Stone objected to the June parole request, too, as did the DA’s office and DeWoody’s victims.
“Seldom does our society see such a continued course of criminal activity in which a defendant shows such ruthless regard for his victims,” 1st Assistant District Attorney Laurie Whitten James wrote in a letter to the parole committee dated April 15, 2019.
“To grant Mr. DeWoody parole would be a miscarriage of justice and an insult to the lives that he endangered through his criminal acts,” Whitten wrote.
But the parole committee didn’t seem to care.
In the audio of the 15-minute meeting, DeWoody can be heard telling the three-person committee he’s a changed man. He said he completed a number of classes while in prison and, at the time, was in his third semester of studying business administration online from Ashland University, a private school in Ashland, Ohio.
“I have remorse for the crimes that I’ve done and my victims that I’ve done these crimes to,” DeWoody tells the committee. “In the beginning I was on a path, and it took incarceration to make me realize that the people I’ve hurt .... I really want to show I’ve changed. I’ve matured since I’ve been here. ...Failure is not an option for me this time, you know.”
DeWoody claimed he’s gay and had problems with other inmates who wanted to have sexual relations with him.
Pearl Wise is a parole committee member from Monroe. She is a former probation and parole officer.
“All the law enforcement are opposed to your release,” she said to DeWoody.
“We are certainly willing to accept any stipulation to not go north of Alexandria or north of Opelousas,” DeWoody’s attorney Keith Nordyke interjects.
“That’s a good idea. I like that,” Wise said. “You also have victim opposition once again that’s been expressed. I just don’t .... Like you said, there’s nothing you can do about that. It still shows up.”
The Louisiana Parole Project, a program that helps get parolees back into regular life, was prepared to take DeWoody into their program. He was to work with the project and the Refinery Mission in Opelousas.
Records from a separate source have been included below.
(** [reset_task_model] writes the state name given and the number
    [TaskState] has for it; the two agree when [TaskStateNames] maps the
    number back to the name. *)
Lemma reset_task_model_state_matches_properties task_model state h1 h2 task_model' :
  reset_task_model task_model state h1 h2 = Ok task_model' →
  ∃ properties n,
    tm_properties_json task_model' = Some properties
    ∧ TaskState env state = Some n
    ∧ tp_state properties = n
    ∧ tm_state task_model' = Some state
    ∧ (TaskStateNames env n = Some state →
       TaskStateNames env (tp_state properties) = tm_state task_model').
Proof.
  unfold reset_task_model.
  destruct (TaskState env state) as [n|]; [|discriminate].
  match goal with |- context [tm_properties_json ?t] =>
    destruct (tm_properties_json t) as [props|] end; [|discriminate].
  intros [= <-]. exists (tp_with_state n props), n. simpl. repeat split; done.
Qed.

(** C9, as the code has it: of the operations that write the state of a
    task, [update_task_model] keeps the state column and the snapshot
    consistent: the state it writes is the name [TaskStateNames] gives
    to the state number of the properties it writes, and the properties
    of a task of spec ["Start"] have no parent.  [reset_task_model]
    writes the name it is given and the number [TaskState] has under
    that name, which are consistent exactly when [TaskStateNames] maps
    the number back to the name; [reset_task_model_dict] writes the
    state and leaves the snapshot as it was. *)
Theorem task_state_writes_match_properties (task_model : TaskModel)
    (spiff_task : SpiffTask) (s : ServiceState) (state : string)
    (json_data_hash python_env_data_hash : option string)
    (task_model_dict : gmap string json) :
  (∀ task_model' s',
     update_task_model task_model spiff_task s = Ok (task_model', s') →
     state_matches_properties task_model'
     ∧ ∃ properties,
         tm_properties_json task_model' = Some properties
         ∧ tp_state properties = st_state spiff_task
         ∧ tp_task_spec properties = st_task_spec spiff_task
         ∧ (tp_task_spec properties = "Start" → tp_parent properties = None))
  ∧ (∀ task_model',
       reset_task_model task_model state json_data_hash python_env_data_hash
         = Ok task_model' →
       ∃ properties n,
         tm_properties_json task_model' = Some properties
         ∧ TaskState env state = Some n
         ∧ tp_state properties = n
         ∧ tm_state task_model' = Some state
         ∧ (state_matches_properties task_model' ↔ TaskStateNames env n = Some state))
  ∧ reset_task_model_dict task_model_dict state !! "state" = Some (JStr state)
  ∧ reset_task_model_dict task_model_dict state !! "properties_json"
    = task_model_dict !! "properties_json".
Proof.
  split_and!.
  - intros task_model' s' H.
    apply update_task_model_Ok in H as (_ & _ & Hp & Hs & [name Hn] & _).
    assert (tp_state (properties_of spiff_task) = st_state spiff_task
            ∧ tp_task_spec (properties_of spiff_task) = st_task_spec spiff_task) as [H1 H2].
    { unfold properties_of. by case_decide. }
    split.
    + exists (properties_of spiff_task), name. rewrite H1. split_and!; congruence.
    + exists (properties_of spiff_task). rewrite H1, H2. split_and!; try done.
      intros Hstart. unfold properties_of. by rewrite decide_True.
  - intros task_model' H.
    apply reset_task_model_state_matches_properties in H
      as (properties & n & Hp & Hn & Hst & Hs & Hok).
    exists properties, n. split_and!; try done. split.
    + intros (properties' & name & Hp' & Hname & Hs'). congruence.
    + intros Hname. exists properties, state. rewrite Hst. done.
  - unfold reset_task_model_dict.
    rewrite lookup_insert_ne by done. rewrite lookup_insert_ne by done.
    apply lookup_insert_eq.
  - unfold reset_task_model_dict. by rewrite !lookup_insert_ne by done.
Qed.

(** ** Steps of a method *)

Section steps.
Context (T : relation ServiceState) `{!PreOrder T}.

Lemma steps_by_bind {A B} (m : M A) (k : A → M B) :
  steps_by T m → (∀ a, steps_by T (k a)) → steps_by T (bind m k).
Proof.
  intros Hm Hk s b s' Hrun. apply bind_Ok in Hrun as (a & s1 & H1 & H2).
  transitivity s1; [by eapply Hm|by eapply Hk].
Qed.

Lemma steps_by_ret {A} (a : A) : steps_by T (ret a).
Proof. intros s a' s' Hrun. apply ret_Ok in Hrun as [_ ->]. reflexivity. Qed.

Lemma steps_by_raise {A} e : steps_by T (raise (A := A) e).
Proof. intros s a s' Hrun. discriminate. Qed.

Lemma steps_by_get_state : steps_by T get_state.
Proof. intros s a s' Hrun. apply get_state_Ok in Hrun as [_ ->]. reflexivity. Qed.

Lemma steps_by_deref {A} (o : option A) e : steps_by T (deref o e).
Proof. intros s a s' Hrun. apply deref_Ok in Hrun as [_ ->]. reflexivity. Qed.

Lemma steps_by_lift_result {A} (r : result A) : steps_by T (lift_result r).
Proof. intros s a s' Hrun. apply lift_result_Ok in Hrun as [_ ->]. reflexivity. Qed.

Lemma steps_by_modify f : (∀ s, T s (f s)) → steps_by T (modify f).
Proof. intros Hf s a s' Hrun. apply modify_Ok in Hrun as ->. apply Hf. Qed.

Lemma steps_by_for_each {A} (body : A → M unit) (l : list A) :
  (∀ x, steps_by T (body x)) → steps_by T (for_each body l).
Proof.
  intros Hbody. induction l as [|x l IH]; simpl.
  - apply steps_by_ret.
  - apply steps_by_bind; auto.
Qed.
End steps.

Global Instance quiet_step_preorder : PreOrder quiet_step.
Proof.
  split.
  - intros s. unfold quiet_step. tauto.
  - intros s1 s2 s3. unfold quiet_step. intuition congruence.
Qed.

(** Takes a method apart along its binds. *)
Ltac steps :=
  repeat lazymatch goal with
    | |- steps_by _ (ret _) => apply steps_by_ret; solve [apply _]
    | |- steps_by _ (raise _) => apply steps_by_raise; solve [apply _]
    | |- steps_by _ get_state => apply steps_by_get_state; solve [apply _]
    | |- steps_by _ (deref _ _) => apply steps_by_deref; solve [apply _]
    | |- steps_by _ (lift_result _) => apply steps_by_lift_result; solve [apply _]
    | |- steps_by _ (bind _ _) => apply steps_by_bind; [apply _| |intros ?]
    | |- steps_by _ (for_each _ _) => apply steps_by_for_each; [apply _|intros ?]
    end.

Lemma only_json_data_buffered_quiet s s' :
  only_json_data_buffered s s' → quiet_step s s'.
Proof.
  intros (H1 & H2 & H3 & H4 & H5 & H6 & H7). unfold quiet_step, buffers_keyed.
  rewrite H2, H3, H4, H5, H6. tauto.
Qed.

Lemma buffer_json_data_quiet d : steps_by quiet_step (buffer_json_data d).
Proof.
  intros s u s' H. apply buffer_json_data_Ok in H.
  by apply only_json_data_buffered_quiet.
Qed.

Lemma update_task_model_quiet task_model spiff_task :
  steps_by quiet_step (update_task_model task_model spiff_task).
Proof.
  intros s tm s' H. apply update_task_model_Ok in H.
  apply only_json_data_buffered_quiet. tauto.
Qed.

Lemma insert_task_model_quiet task_model s :
  quiet_step s (with_task_models (<[tm_guid task_model := task_model]> (task_models s)) s).
Proof.
  unfold quiet_step, buffers_keyed; simpl. split_and!; try done.
  intros (H1 & H2 & H3 & H4). split_and!; try done.
  intros k tm. rewrite lookup_insert. case_decide; [by intros [= <-]|apply H1].
Qed.
(** * MalTrackarr: token lifecycle, paginated fetch and enrichment

    A shallow embedding of [app.py].  The module keeps one global
    dictionary [config], reads and writes it to a JSON file, talks to
    three HTTP endpoints and reads the wall clock.  Those effects are
    modelled by explicit state passing over a [world]; the remote
    servers and the clock are an [env] the theorems quantify over.

    JSON values are the values [json.load] yields, except floating
    point numbers, which the embedding leaves out (every numeric field
    of the data model is an integer).  Python's [None] and JSON's
    [null] are the same value, [JNull]. *)

From Stdlib Require Import ZArith Ascii String DecimalString DecimalPos.
From stdpp Require Import base option list gmap strings fin_maps.

Set Warnings "-register-all".
Local Open Scope string_scope.
Local Open Scope Z_scope.

(** ** JSON values *)

Inductive json : Type :=
  | JNull
  | JBool (b : bool)
  | JInt (n : Z)
  | JStr (s : string)
  | JArr (l : list json)
  | JObj (kvs : list (string * json)).

(** Exceptions the module can raise or let through. *)
Inductive exn : Type :=
  | RuntimeError (msg : string)
  | AttributeError
  | TypeError
  | ValueError
  | RequestException
  | JSONDecodeError
  | HTTPError (status : Z).

Inductive result (A : Type) : Type :=
  | Ok (a : A)
  | Raise (e : exn).
Arguments Ok {A} a.
Arguments Raise {A} e.

#[global] Instance result_ret : MRet result := @Ok.
#[global] Instance result_bind : MBind result := λ A B f r,
  match r with Ok a => f a | Raise e => Raise e end.

(** [bool(v)]: the truth value Python gives a JSON value. *)
Definition truthy (v : json) : bool :=
  match v with
  | JNull => false
  | JBool b => b
  | JInt n => negb (n =? 0)
  | JStr s => negb (String.eqb s "")
  | JArr l => match l with [] => false | _ :: _ => true end
  | JObj kvs => match kvs with [] => false | _ :: _ => true end
  end.

(** ** Dictionaries read from JSON

    An object keeps its members in document order; [json.load] leaves
    one binding per key, so the first binding found is the binding. *)

Fixpoint dict_find (k : string) (kvs : list (string * json)) : option json :=
  match kvs with
  | [] => None
  | (k', v) :: rest => if String.eqb k k' then Some v else dict_find k rest
  end.

(** [d.get(k, dflt)] *)
Definition dict_get_default (k : string) (dflt : json) (kvs : list (string * json)) : json :=
  default dflt (dict_find k kvs).

(** [d.get(k)] *)
Definition dict_get (k : string) (kvs : list (string * json)) : json :=
  dict_get_default k JNull kvs.

(** [k in d] *)
Definition dict_has (k : string) (kvs : list (string * json)) : bool :=
  bool_decide (is_Some (dict_find k kvs)).

(** [v.get(k, dflt)] on an arbitrary value: only [dict] has [get]. *)
Definition py_get_default (k : string) (dflt : json) (v : json) : result json :=
  match v with
  | JObj kvs => Ok (dict_get_default k dflt kvs)
  | _ => Raise AttributeError
  end.

Definition py_get (k : string) (v : json) : result json :=
  py_get_default k JNull v.

(** ** [int(...)]

    On a [str], [int] strips surrounding white space, reads an optional
    sign and then decimal digits, where single underscores may separate
    digits.  Strings are taken over ASCII; the interpreter's cap on
    the number of digits it converts is not part of the model. *)

Definition is_space (c : ascii) : bool :=
  let n := Z.of_nat (nat_of_ascii c) in
  (n =? 32) || ((9 <=? n) && (n <=? 13)) || ((28 <=? n) && (n <=? 31)).

Definition digit_val (c : ascii) : option Z :=
  let n := Z.of_nat (nat_of_ascii c) in
  if (48 <=? n) && (n <=? 57) then Some (n - 48) else None.

Fixpoint drop_spaces (l : list ascii) : list ascii :=
  match l with
  | c :: l' => if is_space c then drop_spaces l' else l
  | [] => []
  end.

Definition strip (l : list ascii) : list ascii :=
  rev (drop_spaces (rev (drop_spaces l))).

(** [after_digit] tells whether the previous character was a digit: an
    underscore is legal only between two digits. *)
Fixpoint read_digits (acc : Z) (after_digit : bool) (l : list ascii) : option Z :=
  match l with
  | [] => if after_digit then Some acc else None
  | c :: l' =>
      match digit_val c with
      | Some d => read_digits (10 * acc + d) true l'
      | None =>
          if Ascii.eqb c "_"%char && after_digit
          then read_digits acc false l'
          else None
      end
  end.

Definition read_signed (l : list ascii) : option Z :=
  match l with
  | c :: l' =>
      if Ascii.eqb c "-"%char then Z.opp <$> read_digits 0 false l'
      else if Ascii.eqb c "+"%char then read_digits 0 false l'
      else read_digits 0 false l
  | [] => None
  end.

Definition int_of_str (s : string) : option Z :=
  read_signed (strip (list_ascii_of_string s)).

(** [int(v)]: [ValueError] for a string that is no integer literal,
    [TypeError] for [None], lists and dicts. *)
Definition py_int (v : json) : result Z :=
  match v with
  | JInt n => Ok n
  | JBool b => Ok (if b then 1 else 0)
  | JStr s => match int_of_str s with Some n => Ok n | None => Raise ValueError end
  | JNull | JArr _ | JObj _ => Raise TypeError
  end.

(** [str(n)] for an integer, as an f-string renders it. *)
Definition str_of_int (n : Z) : string :=
  NilZero.string_of_int (Z.to_int n).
Telephone calls and emails from the Ruston Leader to the Louisiana Parole Project were not answered. Neither did the parole committee respond to similar inquiries asking about their action.
Based on the audio, the committee did not ask DeWoody any questions about his record.
“Mr. DeWoody, I’m prepared to give you a chance, and I’m confident, based on everything we’ve heard, you’re going to take good advantage of it,” committee member Keith Jones, a Baton Rouge attorney and Louisiana Tech University graduate, said.
Wise asked DeWoody to donate $500 to the state victim’s reparation fund within the first seven years of his release and pay restitution to the victims “if that’s determined.”
After his release DeWoody wanted to go to a truck driving academy, he said, and eventually move to Texas.
How was he eligible?
Evidently, DeWoody was first eligible to seek parole in 2013 under Act 790, a state law that makes prisoners eligible to be considered if they are over age 45 and have served a prescribed percentage of their sentence, depending on whether they are first- or second-time felony convictions.
After DeWoody became eligible, the law was amended to exclude prisoners convicted of certain crimes, including kidnapping. But DeWoody was grandfathered in under the original law.
James said she was “just shocked” when she learned DeWoody had been paroled.
But “there’s nothing we can do,” she said.
And the new crimes apparently implicating DeWoody after his parole?
“Obviously, it’s disturbing, it’s the worst possible outcome,” James said. “This is the reason the DA’s office opposed his parole in the first place.”